I also have autoimmune issues, my ANA is high.

I'm going to look at the diet someone linked and would like to wrap my head around this problem. It just doesn't feel right I'd have POTS/Allergies/Sensitives/Autoiummune disease separately. I could accept having POTS and allergies. or Sensitives and an Autoimmune disease. But too much overlaps!

Please share if you find out more. What exactly are you eating now?

[issie]

I'm mostly eating fruits and vegtables, meat and fish and occassional rice and corn. I really like buckwheat and it's not a grain. I'm trying to stay away from the nightshade family - white potatoes, peppers, tomatoes - because it makes me hurt more. I also know my Elisa allergy test showed me allergic to bird products and anything in the rose family - so staying away from those things - as much as possible. Not having refind sugar or any dairy products - except still allowing organic butter and occassional feta (goat cheese) on a greek salad. Wondering about the latex family also, paying close attention to see if it is bothering me. Certain nuts are also a problem. The best thing to do is keep a food diary and just stay away from the things you're reacting to. I've lost 23 lbs. and I'm not having to really try.in That's a good thing, because I have allot more to go. I think staying off the grains, dairy and sugar are the most important things to do. I've read lots about MS patients eliminating these things and their MS getting a whole lot better. Hoping that this will be the case for me too. I'm not doing it perfectly - but making a conscious effort to stick to it the best I can.

[roxie]

Is there somewhere online you can find the family groups of food? I've never heard of that before

Weird you said bird family- I'm allergic to chicken & turkey so I just assume all other things like that evern though I have been told chicken & turkey are different! I still tested positive for both! I'd have the strangest reactions too it felt like my throat was closing & with lots of mucus but then as it loosened I'd get hiccups that would last for days. It seemed like I constantly had hiccups. Once I stopped eating poultry the hiccups went away

[issie]

I found a good site - http://www.calgaryallergy.ca/Articles/English/botanical.htm

There are others too.
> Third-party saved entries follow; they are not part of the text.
Lemma dropWhile_head {A : Type} (p : A -> bool) (l : list A) :
  match dropWhile p l with [] => True | x :: _ => p x = false end.
Proof.
  induction l as [|y l IH]; simpl; [exact I|].
  destruct (p y) eqn:E; [exact IH | exact E].
Qed.

Lemma In_dropWhile {A : Type} (p : A -> bool) (l : list A) (x : A) :
  In x (dropWhile p l) -> In x l.
Proof.
  induction l as [|y l IH]; simpl; [tauto|].
  destruct (p y); simpl; tauto.
Qed.

Lemma In_trim (s : jsString) (c : N) : In c (trim s) -> In c s.
Proof.
  unfold trim. rewrite <- in_rev. intros H.
  apply In_dropWhile in H. rewrite <- in_rev in H.
  now apply In_dropWhile in H.
Qed.

(** A trimmed string starts with no white space. *)
Lemma trim_head_fixed (s : jsString) :
  dropWhile isWhiteSpace (trim s) = trim s.
Proof.
  unfold trim.
  pose proof (dropWhile_head isWhiteSpace s) as Hh.
  destruct (dropWhile isWhiteSpace s) as [|x m]; [reflexivity|].
  simpl rev. rewrite (dropWhile_snoc_keep _ _ _ Hh).
  rewrite rev_app_distr. simpl. now rewrite Hh.
Qed.

Lemma trim_idem (s : jsString) : trim (trim s) = trim s.
Proof.
  unfold trim at 1. rewrite trim_head_fixed.
  unfold trim. rewrite rev_involutive, dropWhile_idem. reflexivity.
Qed.

Lemma removeQuestionMarks_none (s : jsString) :
  ~ In QUESTION_MARK s -> removeQuestionMarks s = s.
Proof.
  induction s as [|c s IH]; simpl; intros H; [reflexivity|].
  destruct (N.eqb_spec c QUESTION_MARK) as [->|Hc]; simpl.
  - exfalso. apply H. now left.
  - f_equal. apply IH. tauto.
Qed.

Lemma removeQuestionMarks_clean (s : jsString) :
  ~ In QUESTION_MARK (removeQuestionMarks s).
Proof.
  unfold removeQuestionMarks. rewrite filter_In. intros [_ H].
  now rewrite N.eqb_refl in H.
Qed.

Lemma removeQuestionMarks_app (s t : jsString) :
  removeQuestionMarks (s ++ t) = removeQuestionMarks s ++ removeQuestionMarks t.
Proof. apply List.filter_app. Qed.

Lemma normalize_body_clean (q : jsString) :
  ~ In QUESTION_MARK (trim (removeQuestionMarks q)).
Proof.
  intros H. apply In_trim in H. now apply removeQuestionMarks_clean in H.
Qed.

(** C9. Question normalization (strip every question mark, trim, append one
    question mark) is idempotent, and its result ends with exactly one
    question mark: it is a string without question mark followed by one. *)
Theorem normalize_idempotent_one_mark (q : jsString) :
  normalize (normalize q) = normalize q
  /\ exists body, normalize q = body ++ [QUESTION_MARK]
                  /\ ~ In QUESTION_MARK body.
Proof.
  split.
  - unfold normalize at 1 2.
    rewrite removeQuestionMarks_app.
    rewrite (removeQuestionMarks_none _ (normalize_body_clean q)).
    simpl. rewrite app_nil_r, trim_idem. reflexivity.
  - exists (trim (removeQuestionMarks q)). split; [reflexivity|].
    apply normalize_body_clean.
Qed.
(** ** The run of [process] *)

Lemma docTokensLoop_run (self : QuestionAndAnswerImpl) (origTokens : list Token.t) :
  forall (i : Z) (st : list Z * list Z) (tr : list event),
    docTokensLoop self i origTokens st tr
    = (tr ++ List.map (fun token => EvTokenize (Token.text token)) origTokens,
       Ret (st.1 ++ originsFrom i
                      (List.map (fun token => tokenize (tokenizer self) (Token.text token))
                         origTokens),
            st.2 ++ concat
                      (List.map (fun token => tokenize (tokenizer self) (Token.text token))
                         origTokens))).
Proof.
  induction origTokens as [|token rest IH]; intros i [a b] tr; simpl.
  - unfold mret, M_ret. now rewrite !app_nil_r.
  - unfold mbind, M_bind, tokenizeM. rewrite IH. simpl.
    now rewrite <- !app_assoc.
Qed.

Lemma process_run (self : QuestionAndAnswerImpl) (query context : jsString)
    (maxQueryLen maxSeqLen docStride : Z) (tr : list event) :
  process self query context maxQueryLen maxSeqLen docStride tr
  = (tr ++ processEvents self query context maxQueryLen,
     processOutcome self query context maxQueryLen maxSeqLen docStride).
Proof.
  unfold process, processEvents, processOutcome, mbind, M_bind, tokenizeM.
  fold (normalize query). fold (queryTokensOf self query).
  destruct (len (queryTokensOf self query) >? maxQueryLen) eqn:Hlong.
  - reflexivity.
  - unfold processInputM. rewrite docTokensLoop_run. simpl.
    fold (origTokensOf self context). fold (subTokensOf self context).
    fold (allDocTokensOf self context). fold (tokenToOrigIndexOf self context).
    fold (maxContextLenOf self query maxSeqLen).
    destruct (docSpansOf _ _ _); unfold diverge, mret, M_ret;
      (apply pair_equal_spec; split; [now rewrite <- !app_assoc | reflexivity]).
Qed.

(** ** The windows *)

Lemma docSpansLoop_acc (total maxContextLen docStride : Z) (fuel : nat) :
  forall (startOffset : Z) (docSpans : list DocSpan.t),
    docSpansLoop fuel total maxContextLen docStride startOffset docSpans
    = option_map (app docSpans)
        (docSpansLoop fuel total maxContextLen docStride startOffset []).
Proof.
  induction fuel as [|fuel IH]; intros off acc; simpl; [reflexivity|].
  destruct (off <? total); simpl; [|now rewrite app_nil_r].
  match goal with |- context [DocSpan.mk off ?l] => set (length := l) end.
  destruct (off + length =? total); simpl; [reflexivity|].
  rewrite (IH _ (acc ++ _)), (IH _ [_]).
  destruct (docSpansLoop fuel _ _ _ _ []); simpl; [|reflexivity].
  now rewrite <- app_assoc.
Qed.

(** What the loop returns are windows. *)
Lemma docSpansLoop_windows (total maxContextLen docStride : Z) (fuel : nat) :
  forall (startOffset : Z) (docSpans : list DocSpan.t),
    docSpansLoop fuel total maxContextLen docStride startOffset [] = Some docSpans ->
    windows total maxContextLen docStride startOffset docSpans.
Proof.
  induction fuel as [|fuel IH]; intros off spans; simpl; [discriminate|].
  destruct (Z.ltb_spec off total) as [Hlt|Hge].
  2:{ intros [= <-]. now constructor. }
  destruct (Z.gtb_spec (total - off) maxContextLen) as [Hbig|Hsmall].
  - destruct (Z.eqb_spec (off + maxContextLen) total) as [Heq|Hne]; [lia|].
    rewrite docSpansLoop_acc.
    destruct (docSpansLoop fuel _ _ _ _ []) as [rest|] eqn:Hrest; [|discriminate].
    simpl. intros [= <-]. apply windows_next; [lia | lia | now apply IH].
  - destruct (Z.eqb_spec (off + (total - off)) total) as [Heq|Hne]; [|lia].
    intros [= <-]. apply windows_last; lia.
Qed.

(** A loop over windows of a positive width, with a positive stride, ends:
    a turn per remaining sub-word and one more are enough. *)
Lemma docSpansLoop_ends (total maxContextLen docStride : Z) :
  0 < maxContextLen -> 0 < docStride ->
  forall (fuel : nat) (startOffset : Z),
    Z.max 0 (total - startOffset) < Z.of_nat fuel ->
    exists docSpans,
      docSpansLoop fuel total maxContextLen docStride startOffset [] = Some docSpans.
Proof.
  intros Hm Hs. induction fuel as [|fuel IH]; intros off Hfuel; simpl.
  - lia.
  - destruct (Z.ltb_spec off total) as [Hlt|Hge]; [|eauto].
    destruct (Z.gtb_spec (total - off) maxContextLen) as [Hbig|Hsmall].
    + destruct (Z.eqb_spec (off + maxContextLen) total) as [Heq|Hne]; [eauto|].
      rewrite docSpansLoop_acc.
      destruct (IH (off + Z.min maxContextLen docStride)) as [rest ->]; [lia|].
      simpl. eauto.
    + destruct (Z.eqb_spec (off + (total - off)) total); [eauto|lia].
Qed.

Lemma docSpansOf_ends (total maxContextLen docStride : Z) :
  0 < maxContextLen -> 0 < docStride ->
  exists docSpans,
    docSpansOf total maxContextLen docStride = Some docSpans
    /\ windows total maxContextLen docStride 0 docSpans.
Proof.
  intros Hm Hs. unfold docSpansOf.
  destruct (docSpansLoop_ends total maxContextLen docStride Hm Hs
              (S (Z.to_nat total)) 0) as [spans H]; [lia|].
  exists spans. split; [exact H|]. now apply docSpansLoop_windows in H.
Qed.

Lemma windows_start (total maxContextLen docStride startOffset : Z)
    (docSpan : DocSpan.t) (rest : list DocSpan.t) :
  windows total maxContextLen docStride startOffset (docSpan :: rest) ->
  DocSpan.start docSpan = startOffset.
Proof. intros H. inversion H; subst; reflexivity. Qed.

Lemma windows_nonempty (total maxContextLen docStride startOffset : Z)
    (docSpans : list DocSpan.t) :
  windows total maxContextLen docStride startOffset docSpans ->
  startOffset < total -> docSpans <> [].
Proof. intros H Hlt. inversion H; subst; [lia | discriminate | discriminate]. Qed.

(** Every window is the sequence from its start on, cut to the width. *)
Lemma windows_each (total maxContextLen docStride startOffset : Z)
    (docSpans : list DocSpan.t) :
  windows total maxContextLen docStride startOffset docSpans ->
  forall docSpan, In docSpan docSpans ->
    DocSpan.start docSpan < total
    /\ DocSpan.length docSpan = Z.min (total - DocSpan.start docSpan) maxContextLen.
Proof.
  induction 1 as [off Hge | off Hlt Hfit | off rest Hlt Hbig Hrest IH];
    intros sp Hin.
  - destruct Hin.
  - destruct Hin as [<-|[]]. simpl. lia.
  - destruct Hin as [<-|Hin]; [simpl; lia | now apply IH].
Qed.

(** A window that is not the last has the full width, and the next one
    starts [min maxContextLen docStride] further. *)
Lemma windows_consecutive (total maxContextLen docStride startOffset : Z)
    (docSpans : list DocSpan.t) :
  windows total maxContextLen docStride startOffset docSpans ->
  forall (i : nat) (a b : DocSpan.t),
    nth_error docSpans i = Some a -> nth_error docSpans (S i) = Some b ->
    DocSpan.start b = DocSpan.start a + Z.min maxContextLen docStride
    /\ DocSpan.length a = maxContextLen
    /\ maxContextLen < total - DocSpan.start a.
Proof.
  induction 1 as [off Hge | off Hlt Hfit | off rest Hlt Hbig Hrest IH];
    intros i a b Ha Hb.
  - destruct i; discriminate.
  - destruct i as [|[|i]]; discriminate.
  - destruct i as [|i].
    + injection Ha as <-. simpl in Hb |- *.
      destruct rest as [|b' rest']; [discriminate|]. injection Hb as ->.
      apply windows_start in Hrest. lia.
    + simpl in Ha, Hb. now apply (IH i).
Qed.

(** The last window ends where the sequence ends. *)
Lemma windows_final (total maxContextLen docStride startOffset : Z)
    (docSpans : list DocSpan.t) :
  windows total maxContextLen docStride startOffset docSpans ->
  forall docSpan, last docSpans = Some docSpan ->
    DocSpan.start docSpan + DocSpan.length docSpan = total.
Proof.
  induction 1 as [off Hge | off Hlt Hfit | off rest Hlt Hbig Hrest IH];
    intros sp Hlast.
  - discriminate.
  - injection Hlast as <-. simpl. lia.
  - assert (rest <> []) as Hne by (apply (windows_nonempty _ _ _ _ _ Hrest); lia).
    destruct rest as [|b rest']; [congruence|]. now apply IH.
Qed.

(** With a positive width and stride, the windows lie in the sequence, none
    is empty, and each starts at or after the offset the loop started at. *)
Lemma windows_in_range (total maxContextLen docStride startOffset : Z)
    (docSpans : list DocSpan.t) :
  0 < maxContextLen -> 0 < docStride ->
  windows total maxContextLen docStride startOffset docSpans ->
  forall docSpan, In docSpan docSpans ->
    startOffset <= DocSpan.start docSpan
    /\ 0 < DocSpan.length docSpan
    /\ DocSpan.start docSpan + DocSpan.length docSpan <= total.
Proof.
  intros Hm Hs.
  induction 1 as [off Hge | off Hlt Hfit | off rest Hlt Hbig Hrest IH];
    intros sp Hin.
  - destruct Hin.
  - destruct Hin as [<-|[]]. simpl. lia.
  - destruct Hin as [<-|Hin]; [simpl; lia|].
    specialize (IH sp Hin). lia.
Qed.

Lemma windows_unique (total maxContextLen docStride startOffset : Z)
    (docSpans : list DocSpan.t) :
  windows total maxContextLen docStride startOffset docSpans ->
  forall docSpans',
    windows total maxContextLen docStride startOffset docSpans' ->
    docSpans' = docSpans.
Proof.
  induction 1 as [off Hge | off Hlt Hfit | off rest Hlt Hbig Hrest IH];
    intros spans' H'; inversion H'; subst; try lia; try reflexivity.
  f_equal. now apply IH.
Qed.

(** Windows that start at or before 0 and do not advance never reach the end
    of a sequence longer than a window: no loop yields them. *)
Lemma windows_stuck (total maxContextLen docStride startOffset : Z)
    (docSpans : list DocSpan.t) :
  windows total maxContextLen docStride startOffset docSpans ->
  startOffset <= 0 -> 0 < total -> maxContextLen < total ->
  Z.min maxContextLen docStride <= 0 -> False.
Proof.
  induction 1 as [off Hge | off Hlt Hfit | off rest Hlt Hbig Hrest IH];
    intros Hoff Htotal Hlong Hstep; [lia | lia | apply IH; lia].
Qed.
Just look up Food Family List

Yes, that's how I am with bird things. Can't sleep on down, feather etc. Eggs - not good etc. I also get real bad hot flashes and have gotten the hiccups too, also, itching.

[sue1234]

I wonder if the bird allergies might be more of an allergy to what the bird ate?? I know chickens are fed corn and/or soy-based products. I guess I'm wondering if y'all might have the allergy indirectly to the corn or soy.

I have actually read the Anticancer book, last spring or so. It was interesting and pretty much common sense stuff, about eating healthy. I think I will pull it out again and reread it.
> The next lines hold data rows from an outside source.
(** * neo-alloc: a recency-ordered, first-fit, non-splitting, non-coalescing
      allocator (src/neo-alloc.c), embedded as state-passing Rocq functions.

    Platform: LP64 (gcc, Linux).  pointers are 8 bytes wide, [size_t] and
    [intptr_t] are 64 bits wide, [sizeof(header_s) = 16], memory is
    little-endian and byte addressed.  Unsigned 64-bit arithmetic wraps;
    arithmetic on [void*] is byte granular (GNU C), arithmetic on
    [header_s*] is scaled by [sizeof(header_s)]. *)

From Stdlib Require Import ZArith Lia List String Ascii Bool.
Import ListNotations.
Local Open Scope string_scope.
Local Open Scope Z_scope.

(* ================================================================== *)
(** ** Constants and macros *)

Definition NULL : Z := 0.
Definition WORD_SIZE : Z := 8.
Definition DOUBLE_WORD_SIZE : Z := WORD_SIZE * 2.
Definition KB (size : Z) : Z := size * 1024.
Definition MB (size : Z) : Z := KB size * 1024.
Definition GB (size : Z) : Z := MB size * 1024.
Definition HEAP_SIZE : Z := GB 2.

(** [sizeof(header_s)]: a [size_t] followed by a pointer. *)
Definition sizeof_header_s : Z := 16.
(** Byte offsets of the two fields of [header_s]. *)
Definition off_size : Z := 0.
Definition off_next : Z := 8.

(** [MAP_FAILED] is [(void* )-1]. *)
Definition MAP_FAILED : Z := 2 ^ 64 - 1.

(** Wrap-around of 64-bit unsigned arithmetic. *)
Definition wrap64 (x : Z) : Z := x mod 2 ^ 64.

(** Conversion [size_t -> long] (two's complement). *)
Definition to_long (x : Z) : Z := if x <? 2 ^ 63 then x else x - 2 ^ 64.

(** [p + k] for [void* p] (GNU extension: byte granular). *)
Definition void_ptr_add (p k : Z) : Z := wrap64 (p + k).

(** [p + k] for [header_s* p]: scaled by the size of the pointee. *)
Definition header_ptr_add (p k : Z) : Z := wrap64 (p + k * sizeof_header_s).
I so agree with you, Catlady, about it not being coincedence. I also had autoimmune thyroid(removed) and a high ANA(no lupus), and a high IgA(no celiac). So, something's going on body-wide, just don't know what.

[issie]

I wonder if the bird allergies might be more of an allergy to what the bird ate?? I know chickens are fed corn and/or soy-based products. I guess I'm wondering if y'all might have the allergy indirectly to the corn or soy.

I have actually read the Anticancer book, last spring or so. It was interesting and pretty much common sense stuff, about eating healthy. I think I will pull it out again and reread it.

I so agree with you, Catlady, about it not being coincedence. I also had autoimmune thyroid(removed) and a high ANA(no lupus), and a high IgA(no celiac). So, something's going on body-wide, just don't know what.

Possibly , but not totally. It could be that they shoot them up with antibiotics and hormones - mostly estrogen. My doc. told me if I ever wanted to get my hormones more in balance - I had to quit eating anything related to a bird - unless it was known organic. I am allergic to soy and thinking that corn as all grains seem to be a problem. But, in that I react so horribly to a feather pillow - thinking allergic to birds is most likely in my case.

[sue1234]

You're right, Issie, I forgot about the antibiotics and hormones! We raise meat animals, all without those, so I forget about them. They probably do cause alot of issues.